The retinal pigment epithelium (RPE) contributes to retinal homeostasis, and its metabolic dysfunction is implied in the development of retinal degenerative disease. The isoform M2 of pyruvate kinase (PKM2) is a key factor in cell metabolism, and its function may be affected by insulin-like growth factor 1 (IGF-1). This study aims to investigate the effect of IGF-1 on PKM2 modulation of RPE cells and whether co-treatment with klotho may preserve it.
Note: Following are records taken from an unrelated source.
(* ===== verification/Encap.v ===== *)
(** * Encapsulation

    Models the nodes of [src/actions/nodes/additional/]: [node_action_encap_gre.c],
    [node_action_encap_vxlan.c] and [node_action_encap_erspan.c] write an outer
    Ethernet, IP and tunnel header in front of a packet, from a template filled
    when the program starts and from the packet's action and interface.  The
    IPv4 header checksum is VPP's; the time stamp of an ERSPAN III header, read
    from two clocks, is an argument. *)
From S2P Require Import Prelude FrameLoop Wdata Decode Action.

Implicit Types (w : sf_wdata_t) (mem : gmap Z Z) (t : tunnel_t) (x : additional_action_t).

(** [ip4_header_checksum] of the 20 bytes of a header, as stored. *)
Class Ip4Checksum := ip4_header_checksum : list Z -> Z.

(** The addresses of an interface ([sf_inferface_t]). *)
Record intf_addr := mk_intf_addr { mac : list Z; ipv4_addr : list Z; ipv6_addr : ip_addr_t }.
#[export] Instance zeroed_intf_addr : Zeroed intf_addr := mk_intf_addr (repeat 0 6) (repeat 0 4) (mk_addr 0 0).
Implicit Types (c : intf_addr).

Definition IP_PRO_GRE : Z := 47.
Definition GRE_HEADER_LEN : Z := 4.
Definition VXLAN_HEADER_LEN : Z := 8.
Definition IPV4_HEADER_LEN : Z := 20.
Definition VXLAN_FLAGS : Z := 0x08.
Definition DEFAULT_VXLAN_UDP_PORT : Z := 0xb512.

(** ** Templates *)

Definition eth_template (eth_type : Z) : list Z :=
  repeat 0 6 ++ [0x11; 0x22; 0x33; 0x44; 0x55; 0x66] ++ le_bytes 2 eth_type.
Definition ip4_template (proto : Z) : list Z :=
  [0x45; 0] ++ [0; 0] ++ [0; 0] ++ [0; 0] ++ [0x40; proto] ++ [0; 0] ++ le_bytes 4 (bswap32 0xc0a8fffe) ++ repeat 0 4.
Definition template_sip6 : ip_addr_t := mk_addr (bswap64 0xabcdabcdabcdabcd) (bswap64 0x1234123412341234).
Definition ip6_template (proto : Z) : list Z :=
  [0x60; 0; 0; 0] ++ [0; 0] ++ [proto; 0x40] ++ addr_bytes template_sip6 ++ repeat 0 16.
Definition gre_template (proto : Z) : list Z := le_bytes 2 0 ++ le_bytes 2 (bswap16 proto).
Definition udp_template : list Z := le_bytes 2 DEFAULT_VXLAN_UDP_PORT ++ [0; 0] ++ [0; 0] ++ [0; 0].
Definition vxlan_template : list Z := le_bytes 4 VXLAN_FLAGS ++ repeat 0 4.

Definition outer_template (dip_type proto : Z) : list Z :=
  if decide (dip_type = 4) then eth_template ETHER_IPV4_NET_ORDER ++ ip4_template proto
  else eth_template ETHER_IPV6_NET_ORDER ++ ip6_template proto.

Definition gre_encap_hdr_template : list Z := outer_template 4 IP_PRO_GRE ++ gre_template 0x6558.
Definition gre_encap_hdr_template_ipv6 : list Z := outer_template 6 IP_PRO_GRE ++ gre_template 0x6558.
Definition vxlan_encap_hdr_template : list Z := outer_template 4 IP_PRO_UDP ++ udp_template ++ vxlan_template.
Definition vxlan_encap_hdr_template_ipv6 : list Z := outer_template 6 IP_PRO_UDP ++ udp_template ++ vxlan_template.
Definition erspan_encap_common_hdr_template : list Z := outer_template 4 IP_PRO_GRE ++ gre_template 0x88BE.
Definition erspan_encap_common_hdr_template_ipv6 : list Z := outer_template 6 IP_PRO_GRE ++ gre_template 0x88BE.

Definition gre_encap_hdr_len : Z := 38.
Definition gre_encap_hdr_v6_len : Z := 58.
Definition vxlan_encap_hdr_len : Z := 50.
Definition vxlan_encap_hdr_v6_len : Z := 70.

(** ** Assignments to a header at [p] *)

Definition le_set (n : nat) (a v : Z) mem : gmap Z Z := poke mem a (le_bytes n v).

Definition set_macs c t (p : Z) mem : gmap Z Z := poke (poke mem (p + 6) (mac c)) p (tn_dmac t).

Definition has_ipv4 c : bool := existsb (fun b => negb (b =? 0)) (ipv4_addr c).
Definition has_ipv6 c : bool := negb (addr_v6_upper (ipv6_addr c) =? 0) || negb (addr_v6_lower (ipv6_addr c) =? 0).

Definition set_ip4 c t (p : Z) mem : gmap Z Z :=
  let mem := mem.[p + 15 <- tn_dscp t] in
  let mem := if has_ipv4 c then poke mem (p + 26) (ipv4_addr c) else mem in
  le_set 4 (p + 30) (addr_v4 (tn_dip t)) mem.
Definition set_totalLen (n p : Z) mem : gmap Z Z := le_set 2 (p + 16) (bswap16 (u16 n)) mem.
Definition set_checksum `{Ip4Checksum} (p : Z) mem : gmap Z Z :=
  le_set 2 (p + 24) (ip4_header_checksum (bytes_at mem (p + 14) 20)) mem.

(** The two halves of a byte. *)
Definition set_low4 (a v : Z) mem : gmap Z Z := mem.[a <- mem.[a] / 16 * 16 + v mod 16].
Definition set_high4 (a v : Z) mem : gmap Z Z := mem.[a <- v mod 16 * 16 + mem.[a] mod 16].
Definition ip6_hdr_set_traffic_class (a v : Z) mem : gmap Z Z :=
  set_high4 (a + 1) (Z.land v 0xF) (set_low4 a (Z.shiftr v 4) mem).

Definition set_ip6 c t (p : Z) mem : gmap Z Z :=
  let mem := ip6_hdr_set_traffic_class (p + 14) (tn_dscp t) mem in
  let mem := if has_ipv6 c then poke mem (p + 22) (addr_bytes (ipv6_addr c)) else mem in
  poke mem (p + 38) (addr_bytes (tn_dip t)).
Definition set_payload_len6 (n p : Z) mem : gmap Z Z := le_set 2 (p + 18) (bswap16 (u16 n)) mem.

(** ** GRE *)

Section nodes.
Context `{Ip4Checksum}.

Definition encap_gre c t mem w : gmap Z Z * sf_wdata_t :=
  if decide (tn_dip_type t = 4) then
    let p := sf_wqe_get_current w - gre_encap_hdr_len in
    let mem := poke mem p gre_encap_hdr_template in
    let mem := set_ip4 c t p (set_macs c t p mem) in
    let mem := set_totalLen (IPV4_HEADER_LEN + GRE_HEADER_LEN + current_length w) p mem in
    (set_checksum p mem, sf_wqe_advance (- gre_encap_hdr_len) w)
  else if decide (tn_dip_type t = 6) then
    let p := sf_wqe_get_current w - gre_encap_hdr_v6_len in
    let mem := poke mem p gre_encap_hdr_template_ipv6 in
    let mem := set_ip6 c t p (set_macs c t p mem) in
    (set_payload_len6 (GRE_HEADER_LEN + current_length w) p mem, sf_wqe_advance (- gre_encap_hdr_v6_len) w)
  else (mem, w).

(** ** VXLAN *)

Definition encap_vxlan c x mem w : gmap Z Z * sf_wdata_t :=
  let t := vxlan x in
  if decide (tn_dip_type t = 4) then
    let p := sf_wqe_get_current w - vxlan_encap_hdr_len in
    let mem := poke mem p vxlan_encap_hdr_template in
    let mem := set_ip4 c t p (set_macs c t p mem) in
    let mem := le_set 2 (p + 36) (vxlan_dport x) mem in
    let mem := le_set 4 (p + 46) (vxlan_vni x) mem in
    let mem := set_totalLen (IPV4_HEADER_LEN + UDP_HEADER_LEN + VXLAN_HEADER_LEN + current_length w) p mem in
    let mem := le_set 2 (p + 38) (bswap16 (u16 (UDP_HEADER_LEN + VXLAN_HEADER_LEN + current_length w))) mem in
    (set_checksum p mem, sf_wqe_advance (- vxlan_encap_hdr_len) w)
  else if decide (tn_dip_type t = 6) then
    let p := sf_wqe_get_current w - vxlan_encap_hdr_v6_len in
    let mem := poke mem p vxlan_encap_hdr_template_ipv6 in
    let mem := set_ip6 c t p (set_macs c t p mem) in
    let mem := le_set 2 (p + 56) (vxlan_dport x) mem in
    let mem := le_set 4 (p + 66) (vxlan_vni x) mem in
    let mem := set_payload_len6 (UDP_HEADER_LEN + VXLAN_HEADER_LEN + current_length w) p mem in
    let mem := le_set 2 (p + 58) (bswap16 (u16 (UDP_HEADER_LEN + VXLAN_HEADER_LEN + current_length w))) mem in
    (mem, sf_wqe_advance (- vxlan_encap_hdr_v6_len) w)
  else (mem, w).

(** ** ERSPAN *)

(** A bit-field of [n] bits from bit [lo]. *)
Definition set_field (lo n v z : Z) : Z :=
  z mod 2 ^ lo + v mod 2 ^ n * 2 ^ lo + z / 2 ^ (lo + n) * 2 ^ (lo + n).
Definition put_field (a lo n v : Z) mem : gmap Z Z := le_set 2 a (set_field lo n v (le_at mem a 2)) mem.
Definition swap16_at (a : Z) mem : gmap Z Z := le_set 2 a (bswap16 (le_at mem a 2)) mem.
Definition swap32_at (a : Z) mem : gmap Z Z := le_set 4 a (bswap32 (le_at mem a 4)) mem.

(** [Ver], [En] and [P] of the templates of the two headers. *)
Definition sf_erspan_ii_header_template : list Z := le_bytes 2 0x1000 ++ le_bytes 2 0x1800 ++ le_bytes 4 0.
Definition sf_erspan_iii_header_template : list Z :=
  le_bytes 2 0x2000 ++ le_bytes 2 0 ++ le_bytes 4 0 ++ le_bytes 2 0 ++ le_bytes 2 0x8000.

Definition is_tagged mem w : bool :=
  let packet := data_ptr w + l2_hdr_offset w in bswap16 (le_at mem (packet + 12) 2) =? 0x8100.
Definition tag_byte mem w : Z := mem.[data_ptr w + l2_hdr_offset w + 14].
Definition tag_vlan mem w : Z := Z.land (bswap16 (le_at mem (data_ptr w + l2_hdr_offset w + 14) 2)) 0x0FFF.

Definition erspan_common_template t : list Z :=
  if decide (tn_dip_type t = 4) then erspan_encap_common_hdr_template else erspan_encap_common_hdr_template_ipv6.

(** The fields of the outer headers of both versions, with [n] bytes after the GRE
    header. *)
Definition erspan_outer c t (n : Z) (p : Z) mem : gmap Z Z :=
  if decide (tn_dip_type t = 4) then
    let mem := set_ip4 c t p (set_macs c t p mem) in
    set_checksum p (set_totalLen (IPV4_HEADER_LEN + GRE_HEADER_LEN + n) p mem)
  else
    let mem := set_ip6 c t p (set_macs c t p mem) in
    set_payload_len6 (GRE_HEADER_LEN + n) p mem.
Definition erspan_common_len t : Z := if decide (tn_dip_type t = 4) then gre_encap_hdr_len else gre_encap_hdr_v6_len.

Definition erspan_ii_header x (a : Z) w mem : gmap Z Z :=
  let mem := if is_tagged mem w then put_field (a + 2) 13 3 (Z.shiftr (tag_byte mem w) 5) mem else mem in
  let mem := put_field (a + 2) 0 10 (erspan_session_id x) mem in
  swap32_at (a + 4) (swap16_at (a + 2) (swap16_at a mem)).

Definition erspan_iii_header x (ts : Z) (a : Z) w mem : gmap Z Z :=
  let mem := if is_tagged mem w then
      let mem := put_field (a + 2) 13 3 (Z.shiftr (tag_byte mem w) 5) mem in put_field a 0 12 (tag_vlan mem w) mem
    else mem in
  let mem := put_field (a + 2) 0 10 (erspan_session_id x) mem in
  let mem := le_set 4 (a + 4) (bswap32 (u32 ts)) mem in
  swap16_at (a + 10) (swap16_at (a + 2) (swap16_at a mem)).

(** The memory, the record, the shared sequence number and the packet's [delta]. *)
Definition encap_erspan_proc c x (ts seq : Z) mem w (delta : Z) : gmap Z Z * sf_wdata_t * Z * Z :=
  let t := erspan x in
  let common := erspan_common_len t in
  let cur := sf_wqe_get_current w in
  if decide (erspan_type x = 1) then
    let p := cur - common in
    let mem := poke mem p (erspan_common_template t) in
    (erspan_outer c t (current_length w) p mem, sf_wqe_advance (- common) w, seq, i16 (delta + common))
  else if decide (erspan_type x = 2) then
    let p := cur - common - 4 - 8 in
    let mem := poke mem p (erspan_common_template t) in
    let mem := poke (poke mem (cur - 4 - 8) (le_bytes 4 seq)) (cur - 8) sf_erspan_ii_header_template in
    let mem := erspan_outer c t (4 + 8 + current_length w) p mem in
    let g := p + common - GRE_HEADER_LEN in
    let mem := mem.[g <- Z.lor mem.[g] 16] in
    let mem := le_set 4 (g + 4) (bswap32 seq) mem in
    (erspan_ii_header x (cur - 8) w mem, sf_wqe_advance (- common - 4 - 8) w, u32 (seq + 1), i16 (delta + (common + 4 + 8)))
  else if decide (erspan_type x = 3) then
    let p := cur - common - 4 - 12 in
    let mem := poke mem p (erspan_common_template t) in
    let mem := poke (poke mem (cur - 4 - 12) (le_bytes 4 seq)) (cur - 12) sf_erspan_iii_header_template in
    let mem := erspan_outer c t (4 + 12 + current_length w) p mem in
    let g := p + common - GRE_HEADER_LEN in
    let mem := mem.[g <- Z.lor mem.[g] 16] in
    let mem := le_set 2 (g + 2) (bswap16 0x22EB) mem in
    let mem := le_set 4 (g + 4) (bswap32 seq) mem in
    (erspan_iii_header x ts (cur - 12) w mem, sf_wqe_advance (- common - 4 - 12) w, u32 (seq + 1), i16 (delta + (common + 4 + 12)))
  else (mem, w, seq, delta).
Definition encap_erspan c x (ts seq : Z) mem w (delta : Z) : gmap Z Z * sf_wdata_t * Z * Z :=
  if decide (tn_dip_type (erspan x) = 4 \/ tn_dip_type (erspan x) = 6) then encap_erspan_proc c x ts seq mem w delta
  else (mem, w, seq, delta).

(** ** The nodes *)

(** The records and lists of the buffers, the memory, the sequence number. *)
Record encap_state := mk_en {
  en_wdata : gmap Z sf_wdata_t;
  en_list : gmap Z sf_additional_list_t;
  en_mem : gmap Z Z;
  sf_gre_option_template : Z
}.
Implicit Types (st : encap_state).

Context (conf : gmap Z sf_action_t) (interfaces : gmap Z intf_addr) (clock : Z -> Z).

Definition get_action_ptr_nocheck w : sf_action_t := conf.[arg1_to_next w - 1].

Definition pop_next st (b : Z) : encap_state * Z :=
  let '(next, al) := pop_addtional_list (en_list st).[b] in
  (mk_en (en_wdata st) (en_list st).[b <- al] (en_mem st) (sf_gre_option_template st), next).

Definition gre_packet st (b : Z) : encap_state :=
  let w := (en_wdata st).[b] in
  let '(mem, w) := encap_gre interfaces.[interface_id w - 1] (gre (additional_actions (get_action_ptr_nocheck w))) (en_mem st) w in
  mk_en (en_wdata st).[b <- w] (en_list st) mem (sf_gre_option_template st).
Definition vxlan_packet st (b : Z) : encap_state :=
  let w := (en_wdata st).[b] in
  let '(mem, w) := encap_vxlan interfaces.[interface_id w - 1] (additional_actions (get_action_ptr_nocheck w)) (en_mem st) w in
  mk_en (en_wdata st).[b <- w] (en_list st) mem (sf_gre_option_template st).
Definition erspan_packet st (b : Z) : encap_state :=
  let w := (en_wdata st).[b] in
  let al := (en_list st).[b] in
  let '(mem, w, seq, d) := encap_erspan interfaces.[interface_id w - 1] (additional_actions (get_action_ptr_nocheck w))
                             (clock b) (sf_gre_option_template st) (en_mem st) w (delta al) in
  mk_en (en_wdata st).[b <- w] (en_list st).[b <- mk_addi d (pre_index al) (addtional_list al)] mem seq.

(** One packet, and two: both headers are written before the next nodes are read. *)
Definition encap_one (packet : encap_state -> Z -> encap_state) st (b : Z) : option (encap_state * Z) :=
  Some (pop_next (packet st b) b).
Definition encap_two (packet : encap_state -> Z -> encap_state) st (b0 b1 : Z) : option (encap_state * Z * Z) :=
  let st := packet st b0 in
  let st := packet st b1 in
  let '(st, next0) := pop_next st b0 in
  let '(st, next1) := pop_next st b1 in
  Some (st, next0, next1).

Definition encap_node (packet : encap_state -> Z -> encap_state) : encap_state -> list Z -> encap_state -> list (Z * Z) -> Prop :=
  frame_run (encap_one packet) (encap_two packet).
Definition sf_encap_gre_node := encap_node gre_packet.
Definition sf_encap_vxlan_node := encap_node vxlan_packet.
Definition sf_encap_erspan_node := encap_node erspan_packet.
End nodes.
ARPE-19 cells, an ex vivo model of human pigmented epithelium, were exposed to IGF-1. Then, we evaluated PKM2 expression, dimerization and subcellular localization, energy metabolism, and redox balance, and whether pre-treatment with Klotho may antagonize the effects of IGF-1. The results show that IGF-1 favors PKM2 dimerization, thus reducing the activity of PKM2 and leading to an altered cellular energy status coupled with reduced oxidative stress. In conclusion, PKM2 plays a pivotal role in the modulation of RPE metabolism and redox balance and could explain the mechanisms through which IGF-1 participates in the pathogenesis of some retinal diseases. Klotho may exert protective effects by mitigating the IGF-1 signal and its effect on mitochondrial function.